* [REQUIRED ACTION]: When a line of the entries contains "apply", please list that line.

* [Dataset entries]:
* * *

(** Scope of hash types: with [SIGHASH_ANYONECANPAY] the signature hash
    depends on no other input than the signed one, and with [SIGHASH_NONE] on
    no output, in both signature versions. *)
Theorem hash_type_scope (scriptCode : CScript) (a b : CTransaction) (n : nat) (nHashType amount : Z) (v : SigVersion) :
  (has_flag nHashType SIGHASH_ANYONECANPAY = true -> same_but_inputs a b -> vin a !! n = vin b !! n ->
   SignatureHash scriptCode a n nHashType amount v None = SignatureHash scriptCode b n nHashType amount v None) /\
  (base_type nHashType = SIGHASH_NONE -> same_but_outputs a b ->
   SignatureHash scriptCode a n nHashType amount v None = SignatureHash scriptCode b n nHashType amount v None).
Proof.
  split.
  - intros Hf (Hv & Ho & Hl) Hin. unfold SignatureHash, signature_serialize, signed_inputs, signed_outputs, fAnyoneCanPay, GetOutputsHash.
    rewrite Hf, Hv, Ho, Hl, Hin. by destruct (vin b !! n).
  - intros Hn (Hv & Hi & Hl). unfold SignatureHash, signature_serialize, signed_inputs, signed_outputs, fHashNone,
      GetPrevoutHash, GetSequenceHash. rewrite Hn, Hv, Hi, Hl. by destruct (vin b !! n).
Qed.

Definition two_inputs : CTransaction :=
  mkTransaction 2 [mkTxIn (mkOutPoint (repeat 1 32) 0) [] 5 []; mkTxIn (mkOutPoint (repeat 2 32) 1) [] 6 []] [mkTxOut 7 [OP_1]] 0.

Definition one_input : CTransaction :=
  mkTransaction 2 [mkTxIn (mkOutPoint (repeat 1 32) 0) [] 5 []] [mkTxOut 7 [OP_1]] 0.

Lemma hash_type_scope_witness :
  SignatureHash [OP_1] two_inputs 0 0x81 7 BASE None = SignatureHash [OP_1] one_input 0 0x81 7 BASE None.
Proof. apply (proj1 (hash_type_scope [OP_1] two_inputs one_input 0 0x81 7 BASE)); repeat split. Defined.

Definition a_sender_tx : CTransaction :=
  mkTransaction 2 [mkTxIn (mkOutPoint (repeat 1 32) 0) [] 5 []]
    [mkTxOut 0 [1; 1; 1; 9; OP_SENDER; OP_1; OP_CREATE]] 0.

Lemma precomputed_data_transparent_witness :
  SignatureHashOutput [OP_1] a_sender_tx 0 1 7 (Some (PrecomputedTransactionData_new a_sender_tx)) =
  SignatureHashOutput [OP_1] a_sender_tx 0 1 7 None.
Proof. apply (precomputed_data_transparent [OP_1] a_sender_tx 0 1 7 BASE). reflexivity. Defined.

* * *

* [EXERCISE RESULT]:
Proof. apply (proj1 (hash_type_scope [OP_1] two_inputs one_input 0 0x81 7 BASE)); repeat split. Defined.
Proof. apply (precomputed_data_transparent [OP_1] a_sender_tx 0 1 7 BASE). reflexivity. Defined.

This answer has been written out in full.